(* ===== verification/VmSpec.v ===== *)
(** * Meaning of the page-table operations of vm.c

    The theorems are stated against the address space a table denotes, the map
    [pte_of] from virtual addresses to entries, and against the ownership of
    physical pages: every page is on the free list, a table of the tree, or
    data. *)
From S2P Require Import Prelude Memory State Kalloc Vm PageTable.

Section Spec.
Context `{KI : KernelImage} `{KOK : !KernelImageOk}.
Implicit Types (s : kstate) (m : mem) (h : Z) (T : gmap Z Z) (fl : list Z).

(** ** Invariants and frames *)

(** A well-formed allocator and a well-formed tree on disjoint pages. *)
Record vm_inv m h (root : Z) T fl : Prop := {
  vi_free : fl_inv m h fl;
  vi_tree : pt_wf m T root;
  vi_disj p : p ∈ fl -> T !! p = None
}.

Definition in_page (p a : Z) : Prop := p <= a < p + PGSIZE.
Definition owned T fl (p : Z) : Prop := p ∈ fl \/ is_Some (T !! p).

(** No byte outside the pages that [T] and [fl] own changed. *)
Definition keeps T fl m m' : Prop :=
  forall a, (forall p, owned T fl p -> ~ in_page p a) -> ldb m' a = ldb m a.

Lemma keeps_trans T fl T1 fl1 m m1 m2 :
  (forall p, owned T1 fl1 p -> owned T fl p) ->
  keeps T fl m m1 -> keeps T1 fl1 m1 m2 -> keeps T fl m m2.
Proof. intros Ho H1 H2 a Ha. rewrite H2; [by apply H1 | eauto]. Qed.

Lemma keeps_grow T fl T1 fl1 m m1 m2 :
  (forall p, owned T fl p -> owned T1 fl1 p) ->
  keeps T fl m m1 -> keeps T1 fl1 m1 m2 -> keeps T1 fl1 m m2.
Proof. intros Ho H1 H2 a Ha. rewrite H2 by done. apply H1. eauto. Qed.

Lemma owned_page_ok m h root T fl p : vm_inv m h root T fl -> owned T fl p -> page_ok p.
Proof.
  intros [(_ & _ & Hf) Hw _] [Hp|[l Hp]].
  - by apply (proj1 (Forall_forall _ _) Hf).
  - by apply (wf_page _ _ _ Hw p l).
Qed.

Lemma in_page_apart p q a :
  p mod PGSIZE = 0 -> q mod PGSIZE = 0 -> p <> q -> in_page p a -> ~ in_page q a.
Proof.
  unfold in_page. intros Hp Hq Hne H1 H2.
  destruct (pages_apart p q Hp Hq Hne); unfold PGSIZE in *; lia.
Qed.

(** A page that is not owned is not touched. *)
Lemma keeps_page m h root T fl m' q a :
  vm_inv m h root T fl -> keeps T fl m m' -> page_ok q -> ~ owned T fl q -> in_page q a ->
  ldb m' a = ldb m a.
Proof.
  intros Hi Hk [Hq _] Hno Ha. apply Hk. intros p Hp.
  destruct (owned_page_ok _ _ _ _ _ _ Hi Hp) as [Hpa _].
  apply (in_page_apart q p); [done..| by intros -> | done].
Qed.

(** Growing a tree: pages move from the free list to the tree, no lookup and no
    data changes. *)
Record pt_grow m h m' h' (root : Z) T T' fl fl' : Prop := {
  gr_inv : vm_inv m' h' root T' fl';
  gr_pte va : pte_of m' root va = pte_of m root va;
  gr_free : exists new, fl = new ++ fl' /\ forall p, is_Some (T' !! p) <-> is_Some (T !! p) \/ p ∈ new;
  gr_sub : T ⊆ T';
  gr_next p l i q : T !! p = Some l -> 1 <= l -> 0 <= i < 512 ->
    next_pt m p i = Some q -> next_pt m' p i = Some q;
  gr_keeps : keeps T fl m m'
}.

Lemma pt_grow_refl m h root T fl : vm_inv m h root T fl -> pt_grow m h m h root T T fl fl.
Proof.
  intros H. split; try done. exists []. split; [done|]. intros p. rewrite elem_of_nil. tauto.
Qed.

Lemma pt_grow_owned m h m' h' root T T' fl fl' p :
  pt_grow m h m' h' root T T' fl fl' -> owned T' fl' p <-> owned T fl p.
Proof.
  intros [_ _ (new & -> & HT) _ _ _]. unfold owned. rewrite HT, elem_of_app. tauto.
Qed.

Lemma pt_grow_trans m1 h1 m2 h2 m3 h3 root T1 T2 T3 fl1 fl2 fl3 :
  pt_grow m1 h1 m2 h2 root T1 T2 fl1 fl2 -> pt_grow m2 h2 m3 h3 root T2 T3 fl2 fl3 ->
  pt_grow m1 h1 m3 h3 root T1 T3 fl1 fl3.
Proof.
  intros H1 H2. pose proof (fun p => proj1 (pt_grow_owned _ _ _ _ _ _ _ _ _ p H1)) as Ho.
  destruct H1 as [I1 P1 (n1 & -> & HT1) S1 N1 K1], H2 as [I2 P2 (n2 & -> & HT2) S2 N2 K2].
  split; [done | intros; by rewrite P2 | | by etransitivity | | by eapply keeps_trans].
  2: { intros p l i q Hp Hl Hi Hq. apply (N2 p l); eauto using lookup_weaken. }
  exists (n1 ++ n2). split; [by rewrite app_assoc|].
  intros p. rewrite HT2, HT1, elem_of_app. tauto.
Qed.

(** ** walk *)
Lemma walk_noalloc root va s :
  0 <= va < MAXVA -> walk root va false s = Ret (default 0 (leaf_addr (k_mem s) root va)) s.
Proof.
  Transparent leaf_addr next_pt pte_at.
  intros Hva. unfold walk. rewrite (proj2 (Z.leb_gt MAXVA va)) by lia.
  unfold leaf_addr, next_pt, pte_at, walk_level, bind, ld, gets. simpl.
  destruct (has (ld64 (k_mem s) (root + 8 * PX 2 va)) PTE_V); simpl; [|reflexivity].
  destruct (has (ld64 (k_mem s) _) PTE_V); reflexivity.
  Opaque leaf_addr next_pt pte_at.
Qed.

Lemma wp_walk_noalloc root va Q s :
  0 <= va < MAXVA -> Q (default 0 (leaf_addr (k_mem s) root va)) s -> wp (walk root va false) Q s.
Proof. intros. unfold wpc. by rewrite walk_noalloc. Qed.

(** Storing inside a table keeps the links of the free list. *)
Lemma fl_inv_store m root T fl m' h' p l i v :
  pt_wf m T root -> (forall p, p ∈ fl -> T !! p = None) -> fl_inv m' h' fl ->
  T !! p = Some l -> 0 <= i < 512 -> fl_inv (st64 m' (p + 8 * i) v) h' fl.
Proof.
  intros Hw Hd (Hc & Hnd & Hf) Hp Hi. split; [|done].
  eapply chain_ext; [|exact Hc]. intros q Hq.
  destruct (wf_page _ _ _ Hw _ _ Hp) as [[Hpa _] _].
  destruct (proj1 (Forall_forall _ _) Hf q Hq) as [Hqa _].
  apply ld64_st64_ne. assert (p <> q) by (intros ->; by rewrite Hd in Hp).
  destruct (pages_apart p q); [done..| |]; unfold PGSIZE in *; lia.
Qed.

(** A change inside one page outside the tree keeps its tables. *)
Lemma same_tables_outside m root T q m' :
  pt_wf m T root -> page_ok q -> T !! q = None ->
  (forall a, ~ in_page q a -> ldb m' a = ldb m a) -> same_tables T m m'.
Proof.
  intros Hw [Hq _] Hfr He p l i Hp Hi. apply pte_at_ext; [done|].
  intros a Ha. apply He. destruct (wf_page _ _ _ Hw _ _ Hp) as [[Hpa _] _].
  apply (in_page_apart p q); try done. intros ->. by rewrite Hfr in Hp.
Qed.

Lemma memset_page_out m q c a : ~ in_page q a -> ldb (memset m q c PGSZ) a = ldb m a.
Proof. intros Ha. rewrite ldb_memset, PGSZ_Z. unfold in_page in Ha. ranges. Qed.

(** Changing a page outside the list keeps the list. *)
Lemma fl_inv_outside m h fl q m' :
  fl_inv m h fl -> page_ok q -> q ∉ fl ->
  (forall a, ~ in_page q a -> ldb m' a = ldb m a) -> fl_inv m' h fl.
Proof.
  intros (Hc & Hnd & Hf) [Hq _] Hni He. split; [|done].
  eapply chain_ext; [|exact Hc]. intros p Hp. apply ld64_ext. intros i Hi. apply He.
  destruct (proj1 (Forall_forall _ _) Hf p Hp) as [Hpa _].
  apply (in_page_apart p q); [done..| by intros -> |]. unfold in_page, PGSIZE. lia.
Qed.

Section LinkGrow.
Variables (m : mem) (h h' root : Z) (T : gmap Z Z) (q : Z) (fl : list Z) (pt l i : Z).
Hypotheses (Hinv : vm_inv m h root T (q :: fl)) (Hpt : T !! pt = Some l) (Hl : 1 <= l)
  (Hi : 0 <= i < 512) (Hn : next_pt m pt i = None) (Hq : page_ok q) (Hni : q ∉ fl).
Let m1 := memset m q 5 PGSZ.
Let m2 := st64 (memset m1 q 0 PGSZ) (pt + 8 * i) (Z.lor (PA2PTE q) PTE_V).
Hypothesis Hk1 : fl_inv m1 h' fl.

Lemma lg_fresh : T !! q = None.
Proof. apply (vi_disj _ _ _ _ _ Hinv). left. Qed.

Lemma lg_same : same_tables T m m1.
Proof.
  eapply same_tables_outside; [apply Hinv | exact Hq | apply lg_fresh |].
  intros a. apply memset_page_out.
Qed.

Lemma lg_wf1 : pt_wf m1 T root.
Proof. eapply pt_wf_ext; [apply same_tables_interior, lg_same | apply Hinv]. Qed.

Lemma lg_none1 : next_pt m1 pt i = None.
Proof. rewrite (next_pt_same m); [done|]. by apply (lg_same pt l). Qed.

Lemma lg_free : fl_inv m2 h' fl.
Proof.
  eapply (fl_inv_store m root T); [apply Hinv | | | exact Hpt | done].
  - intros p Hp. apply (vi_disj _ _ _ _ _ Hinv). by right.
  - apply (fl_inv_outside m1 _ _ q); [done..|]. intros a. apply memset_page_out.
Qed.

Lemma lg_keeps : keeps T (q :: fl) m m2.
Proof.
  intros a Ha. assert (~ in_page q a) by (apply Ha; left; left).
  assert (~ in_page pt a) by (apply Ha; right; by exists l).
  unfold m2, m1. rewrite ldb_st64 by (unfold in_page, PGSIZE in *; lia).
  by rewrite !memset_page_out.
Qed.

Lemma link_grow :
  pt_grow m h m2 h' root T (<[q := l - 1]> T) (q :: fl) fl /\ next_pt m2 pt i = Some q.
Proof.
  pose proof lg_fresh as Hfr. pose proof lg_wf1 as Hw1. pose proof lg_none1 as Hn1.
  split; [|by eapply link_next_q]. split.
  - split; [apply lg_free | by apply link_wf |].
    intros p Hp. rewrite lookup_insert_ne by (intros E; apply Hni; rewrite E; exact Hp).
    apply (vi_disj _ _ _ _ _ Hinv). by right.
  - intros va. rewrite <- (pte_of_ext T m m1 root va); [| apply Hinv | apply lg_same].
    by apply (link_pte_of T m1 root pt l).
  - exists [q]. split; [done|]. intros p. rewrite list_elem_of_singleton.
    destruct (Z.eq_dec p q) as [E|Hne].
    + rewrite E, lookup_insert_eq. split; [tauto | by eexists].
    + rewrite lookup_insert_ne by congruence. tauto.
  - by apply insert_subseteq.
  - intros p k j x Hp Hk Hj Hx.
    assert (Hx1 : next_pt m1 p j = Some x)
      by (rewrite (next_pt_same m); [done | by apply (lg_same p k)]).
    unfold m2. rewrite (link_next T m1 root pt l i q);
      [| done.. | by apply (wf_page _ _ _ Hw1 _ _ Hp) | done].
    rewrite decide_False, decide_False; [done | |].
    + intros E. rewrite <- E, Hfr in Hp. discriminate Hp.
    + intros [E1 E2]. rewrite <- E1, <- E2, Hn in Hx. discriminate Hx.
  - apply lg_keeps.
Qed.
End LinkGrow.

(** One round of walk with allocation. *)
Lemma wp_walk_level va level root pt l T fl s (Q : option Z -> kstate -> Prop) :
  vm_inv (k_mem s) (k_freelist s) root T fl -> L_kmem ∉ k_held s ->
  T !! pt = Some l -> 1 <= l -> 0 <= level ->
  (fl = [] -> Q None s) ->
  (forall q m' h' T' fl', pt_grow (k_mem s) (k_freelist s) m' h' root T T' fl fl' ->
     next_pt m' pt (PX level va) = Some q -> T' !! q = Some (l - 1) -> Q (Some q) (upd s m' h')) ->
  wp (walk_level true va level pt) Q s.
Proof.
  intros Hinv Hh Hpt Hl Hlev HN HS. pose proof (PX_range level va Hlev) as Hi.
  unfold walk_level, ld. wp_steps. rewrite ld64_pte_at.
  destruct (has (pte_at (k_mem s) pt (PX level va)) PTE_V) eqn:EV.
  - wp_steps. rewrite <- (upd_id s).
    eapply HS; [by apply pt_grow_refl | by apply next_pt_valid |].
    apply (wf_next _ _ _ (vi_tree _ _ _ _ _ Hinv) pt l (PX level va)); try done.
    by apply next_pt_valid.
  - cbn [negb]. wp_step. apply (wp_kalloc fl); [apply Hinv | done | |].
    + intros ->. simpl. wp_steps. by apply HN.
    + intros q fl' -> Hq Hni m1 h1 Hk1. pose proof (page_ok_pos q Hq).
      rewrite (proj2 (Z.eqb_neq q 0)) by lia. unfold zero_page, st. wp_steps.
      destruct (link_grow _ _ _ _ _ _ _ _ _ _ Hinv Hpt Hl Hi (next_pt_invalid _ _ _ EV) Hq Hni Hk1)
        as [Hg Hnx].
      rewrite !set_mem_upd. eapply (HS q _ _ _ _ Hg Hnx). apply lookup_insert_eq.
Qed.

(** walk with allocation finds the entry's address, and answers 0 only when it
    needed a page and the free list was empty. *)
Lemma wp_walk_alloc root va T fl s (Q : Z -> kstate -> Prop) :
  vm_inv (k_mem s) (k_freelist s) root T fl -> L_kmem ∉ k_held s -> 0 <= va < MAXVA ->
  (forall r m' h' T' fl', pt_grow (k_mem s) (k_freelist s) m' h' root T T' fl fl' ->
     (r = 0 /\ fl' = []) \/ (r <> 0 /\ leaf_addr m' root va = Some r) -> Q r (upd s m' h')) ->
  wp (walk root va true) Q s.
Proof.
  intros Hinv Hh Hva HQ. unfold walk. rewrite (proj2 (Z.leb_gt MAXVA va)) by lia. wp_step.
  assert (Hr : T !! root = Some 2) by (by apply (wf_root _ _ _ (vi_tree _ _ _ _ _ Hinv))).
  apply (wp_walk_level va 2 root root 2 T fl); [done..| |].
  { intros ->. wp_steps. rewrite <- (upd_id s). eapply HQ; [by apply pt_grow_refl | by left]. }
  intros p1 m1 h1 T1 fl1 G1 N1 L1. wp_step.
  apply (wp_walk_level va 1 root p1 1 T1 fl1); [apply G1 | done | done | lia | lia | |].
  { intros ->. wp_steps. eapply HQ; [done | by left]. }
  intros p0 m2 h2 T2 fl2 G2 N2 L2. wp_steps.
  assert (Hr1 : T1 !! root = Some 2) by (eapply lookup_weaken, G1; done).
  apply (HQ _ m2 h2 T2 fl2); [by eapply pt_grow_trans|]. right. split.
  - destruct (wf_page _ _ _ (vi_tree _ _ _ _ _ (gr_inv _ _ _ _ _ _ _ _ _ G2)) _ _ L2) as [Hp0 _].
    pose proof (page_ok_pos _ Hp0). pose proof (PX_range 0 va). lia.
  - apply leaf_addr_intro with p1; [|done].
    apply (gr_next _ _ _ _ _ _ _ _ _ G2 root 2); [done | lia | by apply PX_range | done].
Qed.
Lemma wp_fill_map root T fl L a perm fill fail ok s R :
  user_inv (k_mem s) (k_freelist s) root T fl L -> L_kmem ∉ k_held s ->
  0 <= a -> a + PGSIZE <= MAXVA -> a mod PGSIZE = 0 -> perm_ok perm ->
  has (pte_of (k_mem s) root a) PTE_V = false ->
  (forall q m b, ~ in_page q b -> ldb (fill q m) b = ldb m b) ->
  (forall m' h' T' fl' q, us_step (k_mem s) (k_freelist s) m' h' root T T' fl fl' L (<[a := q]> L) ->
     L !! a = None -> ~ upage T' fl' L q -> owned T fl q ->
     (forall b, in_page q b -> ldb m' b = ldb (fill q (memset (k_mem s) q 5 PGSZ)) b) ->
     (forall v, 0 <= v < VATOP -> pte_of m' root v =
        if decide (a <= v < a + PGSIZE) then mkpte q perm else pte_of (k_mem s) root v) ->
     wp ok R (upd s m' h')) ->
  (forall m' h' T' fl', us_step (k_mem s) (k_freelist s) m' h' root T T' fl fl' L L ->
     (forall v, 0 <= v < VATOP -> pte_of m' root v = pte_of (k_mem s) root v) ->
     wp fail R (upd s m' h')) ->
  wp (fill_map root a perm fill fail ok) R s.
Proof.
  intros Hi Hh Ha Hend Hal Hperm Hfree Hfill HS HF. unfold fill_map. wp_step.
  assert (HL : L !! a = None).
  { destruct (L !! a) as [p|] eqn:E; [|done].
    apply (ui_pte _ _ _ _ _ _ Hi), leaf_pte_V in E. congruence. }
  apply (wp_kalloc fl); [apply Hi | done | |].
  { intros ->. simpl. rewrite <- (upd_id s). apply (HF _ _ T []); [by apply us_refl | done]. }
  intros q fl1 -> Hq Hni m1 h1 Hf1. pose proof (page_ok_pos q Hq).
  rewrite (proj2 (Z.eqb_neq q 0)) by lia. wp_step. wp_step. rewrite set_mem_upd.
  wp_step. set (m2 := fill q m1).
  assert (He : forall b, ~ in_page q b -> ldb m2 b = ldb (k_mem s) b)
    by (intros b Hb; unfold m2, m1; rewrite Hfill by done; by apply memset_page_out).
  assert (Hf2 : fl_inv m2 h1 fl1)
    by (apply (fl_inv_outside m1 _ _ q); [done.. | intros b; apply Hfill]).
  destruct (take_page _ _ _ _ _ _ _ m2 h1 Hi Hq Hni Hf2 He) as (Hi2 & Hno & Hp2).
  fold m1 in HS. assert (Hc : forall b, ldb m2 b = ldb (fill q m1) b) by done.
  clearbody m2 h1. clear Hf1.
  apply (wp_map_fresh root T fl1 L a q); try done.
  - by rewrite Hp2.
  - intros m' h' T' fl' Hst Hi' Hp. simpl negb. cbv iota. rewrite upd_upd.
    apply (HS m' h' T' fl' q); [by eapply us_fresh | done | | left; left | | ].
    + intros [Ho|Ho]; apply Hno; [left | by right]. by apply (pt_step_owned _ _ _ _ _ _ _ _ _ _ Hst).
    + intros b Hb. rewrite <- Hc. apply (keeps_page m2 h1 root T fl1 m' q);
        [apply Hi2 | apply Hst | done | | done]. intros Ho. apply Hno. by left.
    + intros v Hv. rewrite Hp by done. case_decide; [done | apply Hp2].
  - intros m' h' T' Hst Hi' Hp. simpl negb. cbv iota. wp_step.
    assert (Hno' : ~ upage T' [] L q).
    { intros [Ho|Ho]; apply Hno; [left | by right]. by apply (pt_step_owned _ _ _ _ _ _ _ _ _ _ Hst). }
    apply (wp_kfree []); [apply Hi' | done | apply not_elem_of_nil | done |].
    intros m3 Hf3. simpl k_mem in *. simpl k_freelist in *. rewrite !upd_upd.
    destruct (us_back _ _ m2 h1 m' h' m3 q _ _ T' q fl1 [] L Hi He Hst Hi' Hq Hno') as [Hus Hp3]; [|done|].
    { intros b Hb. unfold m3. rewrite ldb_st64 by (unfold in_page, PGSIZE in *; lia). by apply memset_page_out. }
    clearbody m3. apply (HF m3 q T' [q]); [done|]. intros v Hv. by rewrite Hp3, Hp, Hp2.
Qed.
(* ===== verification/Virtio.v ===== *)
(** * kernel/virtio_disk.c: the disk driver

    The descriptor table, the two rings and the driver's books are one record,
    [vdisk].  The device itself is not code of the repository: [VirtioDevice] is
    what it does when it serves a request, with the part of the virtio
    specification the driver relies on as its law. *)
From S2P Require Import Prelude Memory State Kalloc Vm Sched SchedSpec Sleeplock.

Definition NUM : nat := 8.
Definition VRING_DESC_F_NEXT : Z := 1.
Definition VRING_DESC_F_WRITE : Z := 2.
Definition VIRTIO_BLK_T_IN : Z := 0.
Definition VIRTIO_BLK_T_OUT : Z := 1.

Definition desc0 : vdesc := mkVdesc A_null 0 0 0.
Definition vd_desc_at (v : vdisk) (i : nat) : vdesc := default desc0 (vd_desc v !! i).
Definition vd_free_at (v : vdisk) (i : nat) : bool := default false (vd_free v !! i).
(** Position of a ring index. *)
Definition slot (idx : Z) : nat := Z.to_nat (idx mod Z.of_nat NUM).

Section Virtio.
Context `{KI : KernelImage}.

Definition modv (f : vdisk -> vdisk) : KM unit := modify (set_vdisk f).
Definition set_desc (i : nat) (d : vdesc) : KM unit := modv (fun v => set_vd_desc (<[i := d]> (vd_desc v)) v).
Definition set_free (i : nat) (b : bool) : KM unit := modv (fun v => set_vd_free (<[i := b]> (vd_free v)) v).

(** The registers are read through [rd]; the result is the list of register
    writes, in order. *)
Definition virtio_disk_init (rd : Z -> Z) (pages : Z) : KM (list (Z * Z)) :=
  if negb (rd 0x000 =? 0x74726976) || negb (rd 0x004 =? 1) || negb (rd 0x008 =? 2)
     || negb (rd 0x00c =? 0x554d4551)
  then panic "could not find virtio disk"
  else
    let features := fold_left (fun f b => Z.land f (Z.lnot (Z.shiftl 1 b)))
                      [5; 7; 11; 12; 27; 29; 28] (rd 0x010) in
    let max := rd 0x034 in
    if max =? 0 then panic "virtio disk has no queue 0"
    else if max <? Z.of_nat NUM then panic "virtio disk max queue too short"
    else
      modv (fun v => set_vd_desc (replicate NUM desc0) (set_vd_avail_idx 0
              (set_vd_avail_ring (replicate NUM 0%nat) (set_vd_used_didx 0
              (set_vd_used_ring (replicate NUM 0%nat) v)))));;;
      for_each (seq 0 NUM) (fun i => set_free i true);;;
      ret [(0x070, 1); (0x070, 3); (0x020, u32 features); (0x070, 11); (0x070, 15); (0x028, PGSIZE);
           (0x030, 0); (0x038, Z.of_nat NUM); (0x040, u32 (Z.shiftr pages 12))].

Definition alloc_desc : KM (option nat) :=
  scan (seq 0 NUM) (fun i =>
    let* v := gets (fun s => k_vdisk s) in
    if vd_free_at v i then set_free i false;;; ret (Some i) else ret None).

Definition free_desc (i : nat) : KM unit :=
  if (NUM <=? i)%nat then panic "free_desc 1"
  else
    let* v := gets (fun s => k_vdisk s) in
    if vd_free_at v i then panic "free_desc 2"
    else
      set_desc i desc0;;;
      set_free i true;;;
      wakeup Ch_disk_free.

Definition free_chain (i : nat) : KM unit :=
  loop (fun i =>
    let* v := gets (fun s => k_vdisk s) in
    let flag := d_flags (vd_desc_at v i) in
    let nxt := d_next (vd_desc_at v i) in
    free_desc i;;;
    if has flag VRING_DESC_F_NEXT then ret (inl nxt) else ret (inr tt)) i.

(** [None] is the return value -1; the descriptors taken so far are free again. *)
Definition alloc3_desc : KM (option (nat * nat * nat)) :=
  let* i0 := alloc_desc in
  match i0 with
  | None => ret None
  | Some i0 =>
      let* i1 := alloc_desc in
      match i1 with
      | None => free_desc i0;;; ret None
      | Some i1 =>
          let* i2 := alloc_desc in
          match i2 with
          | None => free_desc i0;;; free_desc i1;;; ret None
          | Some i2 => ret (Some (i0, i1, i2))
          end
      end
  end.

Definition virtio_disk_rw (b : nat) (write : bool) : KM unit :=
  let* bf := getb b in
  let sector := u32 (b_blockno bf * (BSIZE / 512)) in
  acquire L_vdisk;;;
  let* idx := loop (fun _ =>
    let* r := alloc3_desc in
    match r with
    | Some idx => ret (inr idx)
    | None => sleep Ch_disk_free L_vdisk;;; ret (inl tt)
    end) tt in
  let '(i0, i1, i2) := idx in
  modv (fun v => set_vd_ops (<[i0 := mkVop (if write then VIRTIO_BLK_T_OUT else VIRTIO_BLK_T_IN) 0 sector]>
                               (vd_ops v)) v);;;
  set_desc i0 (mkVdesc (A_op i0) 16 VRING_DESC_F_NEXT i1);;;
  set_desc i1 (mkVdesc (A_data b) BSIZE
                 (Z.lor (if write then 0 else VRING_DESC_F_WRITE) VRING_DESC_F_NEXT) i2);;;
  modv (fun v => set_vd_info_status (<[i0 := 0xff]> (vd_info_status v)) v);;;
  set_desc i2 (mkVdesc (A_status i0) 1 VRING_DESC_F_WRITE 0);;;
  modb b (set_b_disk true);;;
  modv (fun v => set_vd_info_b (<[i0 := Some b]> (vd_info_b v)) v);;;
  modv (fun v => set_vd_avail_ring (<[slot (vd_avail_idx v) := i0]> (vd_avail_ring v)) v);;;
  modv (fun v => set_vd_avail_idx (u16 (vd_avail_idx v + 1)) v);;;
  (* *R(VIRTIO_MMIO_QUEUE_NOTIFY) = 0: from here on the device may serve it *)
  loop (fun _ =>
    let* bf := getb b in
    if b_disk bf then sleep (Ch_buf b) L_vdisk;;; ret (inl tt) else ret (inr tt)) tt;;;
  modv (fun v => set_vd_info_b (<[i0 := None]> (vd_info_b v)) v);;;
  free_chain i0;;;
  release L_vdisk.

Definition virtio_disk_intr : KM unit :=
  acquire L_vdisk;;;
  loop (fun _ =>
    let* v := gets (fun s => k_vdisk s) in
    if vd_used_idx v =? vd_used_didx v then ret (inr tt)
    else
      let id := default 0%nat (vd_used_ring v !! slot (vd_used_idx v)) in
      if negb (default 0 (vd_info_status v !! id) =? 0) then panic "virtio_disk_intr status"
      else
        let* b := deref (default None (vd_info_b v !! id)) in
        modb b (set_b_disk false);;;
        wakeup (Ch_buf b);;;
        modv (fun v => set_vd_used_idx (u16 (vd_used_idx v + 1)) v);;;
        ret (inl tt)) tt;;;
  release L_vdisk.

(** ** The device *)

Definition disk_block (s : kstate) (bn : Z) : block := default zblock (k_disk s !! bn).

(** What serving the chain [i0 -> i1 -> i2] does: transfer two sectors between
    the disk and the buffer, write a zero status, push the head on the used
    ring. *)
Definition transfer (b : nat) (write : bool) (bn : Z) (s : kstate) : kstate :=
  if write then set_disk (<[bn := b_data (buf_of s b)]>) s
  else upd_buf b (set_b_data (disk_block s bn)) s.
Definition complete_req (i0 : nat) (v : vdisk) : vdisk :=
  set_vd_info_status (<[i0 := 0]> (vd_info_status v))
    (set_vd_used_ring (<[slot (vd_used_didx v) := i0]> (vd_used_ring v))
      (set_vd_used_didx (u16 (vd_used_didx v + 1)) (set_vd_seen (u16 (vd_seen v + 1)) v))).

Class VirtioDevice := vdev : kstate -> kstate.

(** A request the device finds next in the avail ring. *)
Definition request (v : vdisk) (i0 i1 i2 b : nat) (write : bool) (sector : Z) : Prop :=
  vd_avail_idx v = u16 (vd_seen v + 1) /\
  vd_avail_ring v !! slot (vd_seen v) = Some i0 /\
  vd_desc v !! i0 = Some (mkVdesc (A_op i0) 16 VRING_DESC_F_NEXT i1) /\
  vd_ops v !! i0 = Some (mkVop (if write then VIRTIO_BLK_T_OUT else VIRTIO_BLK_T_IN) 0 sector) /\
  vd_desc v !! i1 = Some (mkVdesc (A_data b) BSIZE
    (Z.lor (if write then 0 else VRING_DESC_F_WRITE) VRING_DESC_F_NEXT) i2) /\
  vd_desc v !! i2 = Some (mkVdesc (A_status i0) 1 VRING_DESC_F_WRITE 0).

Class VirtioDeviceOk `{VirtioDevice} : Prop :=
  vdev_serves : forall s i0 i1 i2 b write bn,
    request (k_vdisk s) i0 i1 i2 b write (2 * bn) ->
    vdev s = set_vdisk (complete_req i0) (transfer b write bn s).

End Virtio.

## WORK TO BE COMPLETED
Could you return exactly the stretch of the data above that starts at the line with "intros H1 H2." and ends at the line with "unfold leaf_addr, next_pt, pte_at, walk_level, bind, ld, gets.", both lines included?

## WORKED SOLUTION
  intros H1 H2. pose proof (fun p => proj1 (pt_grow_owned _ _ _ _ _ _ _ _ _ p H1)) as Ho.
  destruct H1 as [I1 P1 (n1 & -> & HT1) S1 N1 K1], H2 as [I2 P2 (n2 & -> & HT2) S2 N2 K2].
  split; [done | intros; by rewrite P2 | | by etransitivity | | by eapply keeps_trans].
  2: { intros p l i q Hp Hl Hi Hq. apply (N2 p l); eauto using lookup_weaken. }
  exists (n1 ++ n2). split; [by rewrite app_assoc|].
  intros p. rewrite HT2, HT1, elem_of_app. tauto.
Qed.

(** ** walk *)
Lemma walk_noalloc root va s :
  0 <= va < MAXVA -> walk root va false s = Ret (default 0 (leaf_addr (k_mem s) root va)) s.
Proof.
  Transparent leaf_addr next_pt pte_at.
  intros Hva. unfold walk. rewrite (proj2 (Z.leb_gt MAXVA va)) by lia.
  unfold leaf_addr, next_pt, pte_at, walk_level, bind, ld, gets. simpl.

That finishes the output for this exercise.